What to produce: Copy verbatim the block of lines in the entries below whose first line contains "Proof. intros N. unfold freeze_child." and whose last line contains "destruct (Hc N)". Leave out all other lines.

╭──

(* ===== verification/StorageCopy.v ===== *)
(** * Copies of shared nodes

    [__CFStorageCopyNode] makes a node of the same bytes; the children of a branch get one
    more parent and are marked. *)

From stdpp Require Import base list numbers option gmap relations.
From Stdlib Require Import ZArith Lia.
From S2P Require Import Prelude Storage StorageHeap StorageTree StorageLeaf StorageFrozen StorageInsert.
Import Storage StorageHeap StorageTree StorageLeaf StorageFrozen StorageInsert.

Module StorageCopy.

(** ** Retaining and freezing beside a new node *)

Lemma retain_put (g : heap) (x c : Z) (n : CFStorageNode) : x <> c ->
  CFStorageRetainNode (put g x n) c = (g' ← CFStorageRetainNode g c; Ok (put g' x n)).
Proof.
  intros N. unfold CFStorageRetainNode. rewrite load_put_ne by (by apply not_eq_sym). destruct (load g c) as [t| | |]; cbn [mbind result_bind]; try done.
  destruct (0 <? refCount t); cbn [mbind result_bind]; [|done]. by rewrite put_swap.
Qed.

Lemma retain_child_put (g : heap) (x c : Z) (n : CFStorageNode) : x <> c ->
  retain_child (put g x n) c = (g' ← retain_child g c; Ok (put g' x n)).
Proof. intros N. unfold retain_child. destruct (c =? 0); [done|by apply retain_put]. Qed.

Lemma freeze_put (g : heap) (x c : Z) (n : CFStorageNode) : x <> c ->
  CFStorageFreezeNode (put g x n) c = (g' ← CFStorageFreezeNode g c; Ok (put g' x n)).
Proof.
  intros N. unfold CFStorageFreezeNode. rewrite load_put_ne by (by apply not_eq_sym). destruct (load g c) as [t| | |]; cbn [mbind result_bind]; try done.
  by rewrite put_swap.
Qed.

Lemma freeze_child_put (g : heap) (x c : Z) (n : CFStorageNode) : x <> c ->
  freeze_child (put g x n) c = (g' ← freeze_child g c; Ok (put g' x n)).
Proof. intros N. unfold freeze_child. destruct (c =? 0); [done|by apply freeze_put]. Qed.

Lemma retain_child_ok (R : gset Z) (ext : list Z) (h : heap) (c : Z) :
  heap_ok R ext h -> (c <> 0 -> c ∈ edges (h_nodes h)) -> exists h',
    retain_child h c = Ok h' /\ heap_ok R (nonzero c ++ ext) h' /\ mild (h_nodes h) (h_nodes h') /\ h_next h' = h_next h.
Proof.
  intros H Hc. unfold retain_child, nonzero. destruct (Z.eqb_spec c 0) as [->|N]; [exists h; split_and!; [done|done|apply mild_refl|done]|].
  rewrite decide_False by done. assert (Hx : c ∈ ext ++ edges (h_nodes h)) by (apply elem_of_app; right; by apply Hc).
  destruct (ho_refs _ _ _ H c Hx) as [_ [n Hn]]. destruct (retain_ok ext h c n H Hn Hx) as [-> H1]. eexists. split_and!; [reflexivity|done|by apply (mild_put _ c n)|done].
Qed.

Lemma freeze_child_ok (R : gset Z) (ext : list Z) (h : heap) (c : Z) :
  heap_ok R ext h -> (c <> 0 -> is_Some (h_nodes h !! c)) -> exists h',
    freeze_child h c = Ok h' /\ heap_ok R ext h' /\ mild (h_nodes h) (h_nodes h') /\ (forall n, c <> 0 -> h_nodes h' !! c = Some n -> isFrozen n = true).
Proof.
  intros H Hc. unfold freeze_child. destruct (Z.eqb_spec c 0) as [->|N]; [exists h; split_and!; [done|done|apply mild_refl|done]|].
  destruct (Hc N) as [n Hn]. unfold CFStorageFreezeNode. rewrite (load_Ok h c n Hn). cbn [mbind result_bind]. eexists.
  split_and!; [reflexivity|by apply freeze_ok|by apply (mild_put _ c n)|]. intros n' _. cbn. rewrite lookup_insert_eq. by intros [= <-].
Qed.

Lemma retain_child_lookup (g g' : heap) (x c : Z) : x <> c -> retain_child g c = Ok g' -> h_nodes g' !! x = h_nodes g !! x.
Proof.
  intros N. unfold retain_child, CFStorageRetainNode. destruct (c =? 0); [by intros [= <-]|]. destruct (load g c) as [t| | |]; cbn; try done.
  destruct (0 <? refCount t); intros [= <-]; [|done]. cbn. by rewrite lookup_insert_ne.
Qed.

Lemma freeze_child_lookup (g g' : heap) (x c : Z) : x <> c -> freeze_child g c = Ok g' -> h_nodes g' !! x = h_nodes g !! x.
Proof.
  intros N. unfold freeze_child, CFStorageFreezeNode. destruct (c =? 0); [by intros [= <-]|]. destruct (load g c) as [t| | |]; cbn; try done.
  intros [= <-]. cbn. by rewrite lookup_insert_ne.
Qed.

(** The three children are retained, then marked. *)
Definition take_children (g : heap) (c0 c1 c2 : Z) : result heap :=
  g ← retain_child g c0; g ← retain_child g c1; g ← retain_child g c2;
  g ← freeze_child g c0; g ← freeze_child g c1; freeze_child g c2.

Lemma take_children_ok (R : gset Z) (ext : list Z) (g : heap) (c0 c1 c2 : Z) :
  heap_ok R ext g -> (forall c, c ∈ [c0; c1; c2] -> c <> 0 -> c ∈ edges (h_nodes g)) -> exists g',
    take_children g c0 c1 c2 = Ok g' /\ heap_ok R ((nonzero c0 ++ nonzero c1 ++ nonzero c2) ++ ext) g' /\ mild (h_nodes g) (h_nodes g') /\
    (forall c n, c ∈ nonzero c0 ++ nonzero c1 ++ nonzero c2 -> h_nodes g' !! c = Some n -> isFrozen n = true).
Proof.
  intros H Hc. unfold take_children.
  destruct (retain_child_ok R ext g c0 H) as (g1 & -> & H1 & M1 & _); [apply Hc; left|]. cbn [mbind result_bind]. pose proof (mild_edges _ _ M1) as E1.
  destruct (retain_child_ok R _ g1 c1 H1) as (g2 & -> & H2 & M2 & _); [rewrite E1; apply Hc; right; left|]. cbn [mbind result_bind]. pose proof (mild_edges _ _ M2) as E2.
  destruct (retain_child_ok R _ g2 c2 H2) as (g3 & -> & H3 & M3 & _); [rewrite E2, E1; apply Hc; do 2 right; left|]. cbn [mbind result_bind]. pose proof (mild_edges _ _ M3) as E3.
  assert (D : forall c, c ∈ [c0; c1; c2] -> c <> 0 -> is_Some (h_nodes g3 !! c)).
  { intros c Hin N. apply (ho_refs _ _ _ H3 c), elem_of_app. right. rewrite E3, E2, E1. by apply Hc. }
  assert (Dm : forall m c, mild (h_nodes g3) m -> c ∈ [c0; c1; c2] -> c <> 0 -> is_Some (m !! c)).
  { intros m c Mm Hin N. destruct (D c Hin N) as [n Hn]. destruct (mild_lookup _ _ c n Mm Hn) as (n' & ? & _). by exists n'. }
  destruct (freeze_child_ok R _ g3 c0 H3) as (g4 & -> & H4 & M4 & F4); [apply D; left|]. cbn [mbind result_bind].
  destruct (freeze_child_ok R _ g4 c1 H4) as (g5 & -> & H5 & M5 & F5); [apply Dm; [done|right; left]|]. cbn [mbind result_bind].
  destruct (freeze_child_ok R _ g5 c2 H5) as (g6 & -> & H6 & M6 & F6); [apply Dm; [by eapply mild_trans|do 2 right; left]|].
  exists g6. split_and!; [done| |exact (mild_trans _ _ _ M1 (mild_trans _ _ _ M2 (mild_trans _ _ _ M3 (mild_trans _ _ _ M4 (mild_trans _ _ _ M5 M6)))))|].
  - eapply heap_ok_proper; [|reflexivity|exact H6]. solve_Permutation.
  - assert (Nz : forall c v, c ∈ nonzero v -> c = v /\ v <> 0).
    { intros c v. unfold nonzero. case_decide; [by intros ?%elem_of_nil|]. by intros ->%list_elem_of_singleton. }
    intros c n. rewrite !elem_of_app. intros [Hin|[Hin|Hin]]; apply Nz in Hin as [-> N].
    + apply (mild_frozen (h_nodes g4)); [by eapply mild_trans|]. intros n' Hn'. by apply F4.
    + apply (mild_frozen (h_nodes g5)); [done|]. intros n' Hn'. by apply F5.
    + by apply F6.
Qed.

(** The code of [__CFStorageCopyNode] for a frozen branch, with the new node [x]. *)
Lemma copy_eval (g0 g : heap) (x c0 c1 c2 : Z) (nb : CFStorageNode) :
  h_nodes g0 !! x = Some nb -> info nb = Branch 0 0 0 -> x <> c0 -> x <> c1 -> x <> c2 -> c0 <> 0 -> take_children g0 c0 c1 c2 = Ok g ->
  h_nodes g !! x = Some nb /\
  (h ← CFStorageRetainNode g0 c0; h ← CFStorageSetChild h x 0 c0; h ← retain_child h c1; h ← CFStorageSetChild h x 1 c1;
   h ← retain_child h c2; h ← CFStorageSetChild h x 2 c2;
   h ← (h ← CFStorageFreezeNode h c0; h ← freeze_child h c1; freeze_child h c2); Ok (h, x)) = Ok (put g x (set_info (Branch c0 c1 c2) nb), x).
Proof.
  intros Hx Ei Nx0 Nx1 Nx2 N0 Eg. unfold take_children in Eg.
  assert (Er : forall h, CFStorageRetainNode h c0 = retain_child h c0) by (intros h; unfold retain_child; by destruct (Z.eqb_spec c0 0)).
  assert (Ef : forall h, CFStorageFreezeNode h c0 = freeze_child h c0) by (intros h; unfold freeze_child; by destruct (Z.eqb_spec c0 0)).
  rewrite Er.
  destruct (retain_child g0 c0) as [g1| | |] eqn:R0; cbn [mbind result_bind] in Eg |- *; try done.
  destruct (retain_child g1 c1) as [g2| | |] eqn:R1; cbn [mbind result_bind] in Eg; try done.
  destruct (retain_child g2 c2) as [g3| | |] eqn:R2; cbn [mbind result_bind] in Eg; try done.
  destruct (freeze_child g3 c0) as [g4| | |] eqn:F0; cbn [mbind result_bind] in Eg; try done.
  destruct (freeze_child g4 c1) as [g5| | |] eqn:F1; cbn [mbind result_bind] in Eg; try done.
  pose proof (retain_child_lookup _ _ x c0 Nx0 R0) as L1. pose proof (retain_child_lookup _ _ x c1 Nx1 R1) as L2. pose proof (retain_child_lookup _ _ x c2 Nx2 R2) as L3.
  pose proof (freeze_child_lookup _ _ x c0 Nx0 F0) as L4. pose proof (freeze_child_lookup _ _ x c1 Nx1 F1) as L5. pose proof (freeze_child_lookup _ _ x c2 Nx2 Eg) as L6.
  split; [congruence|]. destruct (set_child_ok g1 x 0 0 0 c0 nb) as (-> & _); [congruence|done|]. cbn [mbind result_bind].
  rewrite retain_child_put by done. rewrite R1. cbn [mbind result_bind]. rewrite set_put1. cbn [mbind result_bind].
  rewrite retain_child_put by done. rewrite R2. cbn [mbind result_bind]. rewrite set_put2. cbn [mbind result_bind].
  rewrite Ef, freeze_child_put by done. rewrite F0. cbn [mbind result_bind]. rewrite freeze_child_put by done. rewrite F1. cbn [mbind result_bind].
  rewrite freeze_child_put by done. rewrite Eg. done.
Qed.

(** ** The copy *)

Section Copy.

Context (M vs : Z) (HK : M <= kMaxLeafCapacity) (R : gset Z) (S : Z -> Prop).
Context (s : CFStorage) (HM : maxLeafCapacity s = M) (h : heap) (ext : list Z) (c : Z) (n : CFStorageNode).
Context (H : heap_ok R ext h) (G : region S (h_nodes h)) (D : forall x, S x -> is_Some (h_nodes h !! x)) (Sc : S c) (Hn : h_nodes h !! c = Some n).

Lemma copy_leaf_ok (d : nat) (l : list cell) : leaf_of M vs n l -> l <> [] -> exists h',
  CFStorageCopyNode s h c = Ok (h', h_next h) /\ frozen_post M vs R S ext h c d l h' (h_next h) 0.
Proof.
  intros L Nl. pose proof (leaf_bytes _ _ _ _ L) as El. assert (0 < len l) by (destruct l; [done|cbn; lia]). unfold CFStorageCopyNode. rewrite (load_Ok h c n Hn). cbn [mbind result_bind].
  rewrite create_alloc, (leaf_isLeaf _ _ _ _ L). destruct L as (cap & mem & r & Hi & B & Hb & V & E). rewrite Hi.
  assert (Post : forall n1, refCount n1 = 1 -> leaf_of M vs n1 l -> frozen_post M vs R S ext h c d l (alloc h n1) (h_next h) 0)
    by (intros n1 R1 L1; by apply (alloc_leaf_post M vs R S h ext d c n)).
  destruct mem as [m|].
  - cbn in B. destruct (filled_leaf s h (numBytes n) 0 0 (numBytes n) m) as (c1 & m1 & E1 & L1 & C1 & T1); [lia..|].
    destruct (CFStorageAllocLeafNodeMemory s (alloc h (new_node s true (numBytes n))) (h_next h) (numBytes n) false) as [g| | |]; cbn [mbind result_bind] in E1 |- *; try done.
    rewrite E1. cbn [mbind result_bind]. eexists. split; [reflexivity|]. apply Post; [done|]. exists c1, (Some m1), (CFRangeMake 0 0). rewrite !drop_0 in T1.
    cbn. split_and!; [done|lia|done|lia|lia|done|]. rewrite E. cbn. by rewrite T1.
  - eexists. split; [reflexivity|]. apply Post; [done|]. exists 0, None, (CFRangeMake 0 0). by rewrite E.
Qed.

Lemma copy_branch_ok (d : nat) (cs : list Z) (ls : list (list cell)) :
  isFrozen n = true -> branch_of n cs -> numBytes n = len (concat ls) -> Forall2 (fun c lc => lc <> [] /\ tree M vs d (h_nodes h) c lc) cs ls ->
  exists h', CFStorageCopyNode s h c = Ok (h', h_next h) /\ frozen_post M vs R S ext h c (Datatypes.S d) (concat ls) h' (h_next h) 0.
Proof.
  intros Fz B Eb F. destruct (branch_children n cs B) as (c0 & c1 & c2 & _ & Ei & N0 & N1 & Ecs). fold (nonzero c2) in Ecs.
  pose proof (branch_slots n cs B) as Sn. pose proof (fresh_None ext h H) as Fx. destruct (fresh_unreferenced ext h H) as (_ & Fe & _).
  set (x := h_next h) in *. set (nb := new_node s false (numBytes n)). set (g0 := alloc h nb).
  assert (Kid : forall y, y ∈ cs -> y ∈ edges (h_nodes h)) by (intros y Hy; apply edges_elem; exists c, n; by rewrite Sn).
  assert (Ec3 : nonzero c0 ++ nonzero c1 ++ nonzero c2 = cs) by (rewrite Ecs; unfold nonzero at 1 2; by rewrite !decide_False).
  assert (Hh0 : holding R S h (x :: ext) [] g0).
  { apply (holding_alloc R S h D ext [] h nb); [|done|done]. split; [done|intros y; apply kept_refl|done|done|]. by intros y Hy%elem_of_nil. }
  assert (E0 : edges (h_nodes g0) ≡ₚ edges (h_nodes h)) by (by apply (alloc_leaf_edges R h ext)).
  assert (In3 : forall y, y ∈ [c0; c1; c2] -> y <> 0 -> y ∈ cs).
  { intros y Hy Ny. rewrite Ecs. rewrite !elem_of_cons, elem_of_nil in Hy. destruct Hy as [->|[->|[->|[]]]]; [left|right; left|]. do 2 right. unfold nonzero. rewrite decide_False by done. left. }
  destruct (take_children_ok R (x :: ext) g0 c0 c1 c2 (hd_heap _ _ _ _ _ _ Hh0)) as (g & Eg & Hg & Mg & Fg); [intros y Hy Ny; rewrite E0; by apply Kid, In3|].
  rewrite Ec3 in Hg, Fg. pose proof (mild_edges _ _ Mg) as E1.
  assert (Sk : forall y, y ∈ cs -> S y) by (intros y Hy; apply (rg_closed _ _ G c); [done|]; exists n; by rewrite Sn).
  assert (Hh : holding R S h (x :: ext) cs g).
  { destruct Hh0 as [_ K0 G0 O0 _]. split; [done| | | |].
    - intros y. eapply kept_trans; [by apply K0|by apply mild_kept].
    - apply (region_kept S (h_nodes g0)); [done| |by intros; apply mild_kept|intros y; rewrite E1; apply G0].
      intros y Sy. destruct (D y Sy) as [ny Hy]. destruct (K0 y ny Hy) as (? & ? & _). by eexists.
    - intros y Hy Ny. rewrite E1. by apply O0.
    - intros y Hy. left. split; [by apply Sk|]. intros ny. by apply Fg. }
  assert (Ncx : x ∉ cs) by (intros Hx; by apply Kid in Hx).
  assert (Nx0 : x <> c0 /\ x <> c1 /\ x <> c2).
  { rewrite Ecs in Ncx. rewrite !elem_of_cons in Ncx. split_and!; [tauto|tauto|]. intros E2. destruct (decide (c2 = 0)) as [->|N2]; [pose proof (ho_next _ _ _ H); unfold x in E2; lia|].
    apply Ncx. do 2 right. unfold nonzero. rewrite decide_False by done. rewrite E2. left. }
  destruct Nx0 as (Nx0 & Nx1 & Nx2). destruct (copy_eval g0 g x c0 c1 c2 nb) as [Hx Ev]; [apply lookup_alloc|done..|].
  exists (put g x (set_info (Branch c0 c1 c2) nb)). split.
  - unfold CFStorageCopyNode. rewrite (load_Ok h c n Hn). cbn [mbind result_bind]. rewrite create_alloc, (branch_isLeaf n cs B), Ei, Fz. exact Ev.
  - change (set_info (Branch c0 c1 c2) nb) with (set_numBytes (numBytes n) (set_info (Branch c0 c1 c2) nb)).
    apply (finish_three M vs R S h ext d c n H D Hn g cs ls c0 c1 c2 0 nb Hh); try done.
    + rewrite E1, E0. apply occ_zero in Ncx, Fe. unfold x in *. lia.
    + eapply (kids_kept M vs d (h_nodes h)); [apply Hh|done].
    + by rewrite Ecs; unfold nonzero at 3; rewrite decide_True, app_nil_r.
Qed.

End Copy.

End StorageCopy.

╰──

Solution:
Proof. intros N. unfold freeze_child. destruct (c =? 0); [done|by apply freeze_put]. Qed.

Lemma retain_child_ok (R : gset Z) (ext : list Z) (h : heap) (c : Z) :
  heap_ok R ext h -> (c <> 0 -> c ∈ edges (h_nodes h)) -> exists h',
    retain_child h c = Ok h' /\ heap_ok R (nonzero c ++ ext) h' /\ mild (h_nodes h) (h_nodes h') /\ h_next h' = h_next h.
Proof.
  intros H Hc. unfold retain_child, nonzero. destruct (Z.eqb_spec c 0) as [->|N]; [exists h; split_and!; [done|done|apply mild_refl|done]|].
  rewrite decide_False by done. assert (Hx : c ∈ ext ++ edges (h_nodes h)) by (apply elem_of_app; right; by apply Hc).
  destruct (ho_refs _ _ _ H c Hx) as [_ [n Hn]]. destruct (retain_ok ext h c n H Hn Hx) as [-> H1]. eexists. split_and!; [reflexivity|done|by apply (mild_put _ c n)|done].
Qed.

Lemma freeze_child_ok (R : gset Z) (ext : list Z) (h : heap) (c : Z) :
  heap_ok R ext h -> (c <> 0 -> is_Some (h_nodes h !! c)) -> exists h',
    freeze_child h c = Ok h' /\ heap_ok R ext h' /\ mild (h_nodes h) (h_nodes h') /\ (forall n, c <> 0 -> h_nodes h' !! c = Some n -> isFrozen n = true).
Proof.
  intros H Hc. unfold freeze_child. destruct (Z.eqb_spec c 0) as [->|N]; [exists h; split_and!; [done|done|apply mild_refl|done]|].
  destruct (Hc N) as [n Hn]. unfold CFStorageFreezeNode. rewrite (load_Ok h c n Hn). cbn [mbind result_bind]. eexists.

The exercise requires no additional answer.